L’annonce du projet de fermeture de l’usine Goodyear d’Amiens-Nord est une nouvelle démonstration de la volonté du patronat de poursuivre la liquidation de milliers d’emplois pour satisfaire la rapacité des actionnaires. C’est d’un nouveau massacre social dont il s’agit ici : la liquidation de 1 200 emplois dans l’usine, soit aux alentours de 5 000 suppressions d’emplois dans l’ensemble de la région.
Depuis 6 ans, à l’initiative du syndicat CGT largement majoritaire dans l’usine, les salariéEs de Goodyear se sont battuEs tant pour la défense des conditions de travail que contre les suppressions d’emplois. Ces 6 années de combat des Goodyear sont la démonstration pratique de la profonde nocivité de l’Accord national interprofessionnel (ANI) – signé par le Medef et les syndicats CFDT, CGC et CFTC – bientôt proposé à la ratification du le Parlement.
En 2007, la direction proposait un accord échangeant travail en continu, 24 h / 24 par 4 équipes tournantes, avec 450 puis 800 suppressions d'emplois, contre un investissement de 52 millions d'euros seulement si les conditions étaient acceptées. En 2009, la direction annonce un projet de suppression des deux tiers des emplois et une cession du tiers restant à Titan.
Combinant mobilisations et batailles juridiques, l’équipe CGT n’a jamais cessé de proposer parallèlement des alternatives industrielles préservant la totalité des emplois pendant que la direction du groupe refusait de donner le moindre détail sur ses projets. Autant de batailles qui seraient rendues pratiquement impossibles si l’accord scélérat était validé.
Leurs violences
C’est bien cette opposition radicale qui suscite la vague de violentes critiques déversées conjointement depuis quelques jours sur les équipes syndicales de PSA Aulnay et Goodyear. Le Premier ministre Ayrault, le ministre de la liquidation de l’emploi Montebourg, et Laurent Berger le digne successeur de Notat et Chérèque comme secrétaire de général de la CFDT, se répandent dans les médias pour défendre l’ANI liquidateur des droits des salariéEs et stigmatiser les équipes syndicales qui luttent contre la fermeture d’usines. Là-même où Hollande ou Montebourg s’étaient engagés à défendre les emplois pendant la campagne électorale.
Les éternels chiens de garde de la presse font semblant de découvrir que celui-ci est militant de Lutte ouvrière, que celui-là est militant du Parti communiste et suggère que le NPA participe à la préparation de violences à l’occasion du rassemblement au siège de Goodyear mardi 12 février1. Un sérieux coup de main pour justifier la poursuite de la criminalisation des luttes, avec la convocation chez les flics de Valls de cinq militants de PSA Aulnay et de cinq autres à des entretiens préalables en vue de licenciement.

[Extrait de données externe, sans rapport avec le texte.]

(** ** Packets *)

Definition address_ok (a : Address) : Prop :=
  match a with
  | ANone => True
  | ADomain h p => utf8_valid h = true /\ (length h <= 255)%nat /\ fits 16 p
  | AV4 ip p => fits 32 ip /\ fits 16 p
  | AV6 ip p => fits 128 ip /\ fits 16 p
  end.
Lemma parse_address_encode a t : address_ok a -> parse_address (address_encode a ++ t) = Ok (a, length (address_encode a)).
Proof.
  pose proof (length_to_be_bytes 2) as L2. pose proof (length_to_be_bytes 4) as L4. pose proof (length_to_be_bytes 16) as L16.
  destruct a as [|h p|ip p|ip p]; cbn [address_ok address_encode]; unfold parse_address; [done|..].
  - intros (Hu & Hl & Hp). rewrite Nat.min_l by done. rewrite (take_ge h) by lia.
    cbn [app head ok_or mbind result_bind]. change (ATYP_DOMAIN =? ATYP_NONE) with false. rewrite Z.eqb_refl.
    cbn [lookup list_lookup ok_or mbind result_bind length drop]. rewrite drop_0, Nat2Z.id. cbv zeta.
    rewrite !length_app, L2. destruct (Nat.ltb_spec (S (S (length h + 2 + length t))) (2 + length h + 2)); [lia|].
    rewrite <- app_assoc. change (drop (2 + length h) _) with (drop (length h) (h ++ to_be_bytes 2 p ++ t)).
    rewrite take_app_length, drop_app_length, (take_app_len _ _ 2) by done.
    rewrite from_utf8_lossy_valid, from_to_be_bytes by done. done.
  - intros (Hi & Hp). cbn [app head ok_or mbind result_bind]. change (ATYP_V4 =? ATYP_NONE) with false.
    change (ATYP_V4 =? ATYP_DOMAIN) with false. rewrite Z.eqb_refl. cbn iota. cbn [length]. rewrite !length_app, L4, L2.
    destruct (Nat.ltb_spec (S (4 + 2 + length t)) 7); [lia|]. rewrite <- app_assoc.
    change (drop 1 (ATYP_V4 :: ?x)) with x. change (drop 5 (ATYP_V4 :: ?x)) with (drop 4 x).
    rewrite (take_app_len _ _ 4), (drop_app_len _ _ 4), (take_app_len _ _ 2) by done. by rewrite !from_to_be_bytes.
  - intros (Hi & Hp). cbn [app head ok_or mbind result_bind]. change (ATYP_V6 =? ATYP_NONE) with false.
    change (ATYP_V6 =? ATYP_DOMAIN) with false. change (ATYP_V6 =? ATYP_V4) with false. rewrite Z.eqb_refl. cbn iota.
    cbn [length]. rewrite !length_app, L16, L2.
    destruct (Nat.ltb_spec (S (16 + 2 + length t)) 19); [lia|]. rewrite <- app_assoc.
    change (drop 1 (ATYP_V6 :: ?x)) with x. change (drop 17 (ATYP_V6 :: ?x)) with (drop 16 x).
    rewrite (take_app_len _ _ 16), (drop_app_len _ _ 16), (take_app_len _ _ 2) by done. by rewrite !from_to_be_bytes.
Qed.
Lemma length_address_encode a : address_ok a -> (length (address_encode a) <= 259)%nat.
Proof.
  destruct a as [|h p|ip p|ip p]; cbn [address_ok address_encode]; intros H;
    rewrite ?length_app, ?length_to_be_bytes, ?length_take; cbn [length]; lia.
Qed.
Lemma parse_packet_header_encode aid pid sz a t :
  fits 16 aid -> fits 16 pid -> fits 16 sz -> address_ok a ->
  parse_packet_header (to_be_bytes 2 aid ++ to_be_bytes 2 pid ++ [1; 0] ++ to_be_bytes 2 sz ++ address_encode a ++ t)
  = Ok (mkHeader aid pid 1 0 sz a, (8 + length (address_encode a))%nat).
Proof.
  intros Ha Hp Hs Hadr. pose proof (length_to_be_bytes 2) as L2. unfold parse_packet_header.
  set (b := to_be_bytes 2 aid ++ _).
  assert (drop 2 b = to_be_bytes 2 pid ++ [1; 0] ++ to_be_bytes 2 sz ++ address_encode a ++ t) as D2 by (by apply drop_app_len).
  assert (drop 4 b = [1; 0] ++ to_be_bytes 2 sz ++ address_encode a ++ t) as D4.
  { change 4%nat with (2 + 2)%nat. rewrite <- drop_drop, D2. by apply drop_app_len. }
  assert (drop 6 b = to_be_bytes 2 sz ++ address_encode a ++ t) as D6.
  { change 6%nat with (4 + 2)%nat. by rewrite <- drop_drop, D4. }
  assert (drop 8 b = address_encode a ++ t) as D8.
  { change 8%nat with (6 + 2)%nat. rewrite <- drop_drop, D6. by apply drop_app_len. }
  assert (forall i x, b !! i = Some x -> nth i b 0 = x) as Hnth by (intros i x Hx; by apply nth_lookup_Some).
  assert (length b = 8 + length (address_encode a ++ t))%nat as Hl.
  { unfold b. rewrite !length_app, !L2. cbn [length]. lia. }
  destruct (Nat.ltb_spec (length b) 8); [lia|]. cbv zeta.
  rewrite (Hnth 4%nat 1), (Hnth 5%nat 0).
  2:{ change 5%nat with (4 + 1)%nat. by rewrite <- lookup_drop, D4. }
  2:{ change 4%nat with (4 + 0)%nat. by rewrite <- lookup_drop, D4. }
  rewrite D2, D6, D8, parse_address_encode by done. cbn [mbind result_bind].
  unfold b. rewrite !(take_app_len _ _ 2) by done. by rewrite !from_to_be_bytes.
Qed.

La violence des attaques du patronat contre l’emploi et les conditions de travail, le soutien sans conditions que lui apporte le gouvernement font, plus que jamais, des batailles pour la défense de l’emploi un enjeu politique décisif.
Construire notre riposte
Malgré le poids du chômage et des défaites des dernières années, les mobilisations se développent. PSA Aulnay, Goodyear, Sanofi, Virgin, Candia, Pilpa, Arcelor, Fralib, Petroplus : autant de noms d’entreprise qui résonnent comme autant de foyers de résistances aux vraies violences, celles des patrons couvertes par l’État et la « justice ». Le meeting du 24 janvier, les rassemblements du 27 à Paris ouvrent la voie à l’indispensable coordination des luttes.
Même si des désaccords existent, les revendications défendues par les salariéEs, les équipes militantes posent des questions politiques. Le champ couvert par les mots d’ordre d’interdiction des licenciements sont certes différents selon que la revendication vise les « bénéfices », les « profits » ou les « licenciements boursiers ». Bien des nuances existent entre la réquisition, la nationalisation provisoire ou l’expropriation sans indemnisation et sous contrôle de salariéEs. Mais, dans tous les cas, le succès passe par la généralisation des mobilisations.
La dénonciation de l’accord sur la pseudo-sécurisation de l’emploi et la mobilisation pour empêcher sa validation doivent être un des moments de ce tous ensemble. Comme le crient ceux de PSA, « la grève est l’arme des travailleurs ». L’extension autour de celle des PSA, des débrayages à Renault, des jeudis de la colère des Sanofi est le pas décisif qu’il faut franchir. C’est cette arme qui seule peut changer le rapport de forces, qui seule peut asseoir une autre politique que celle du social-libéralisme, sinistre copie du sarkozysme.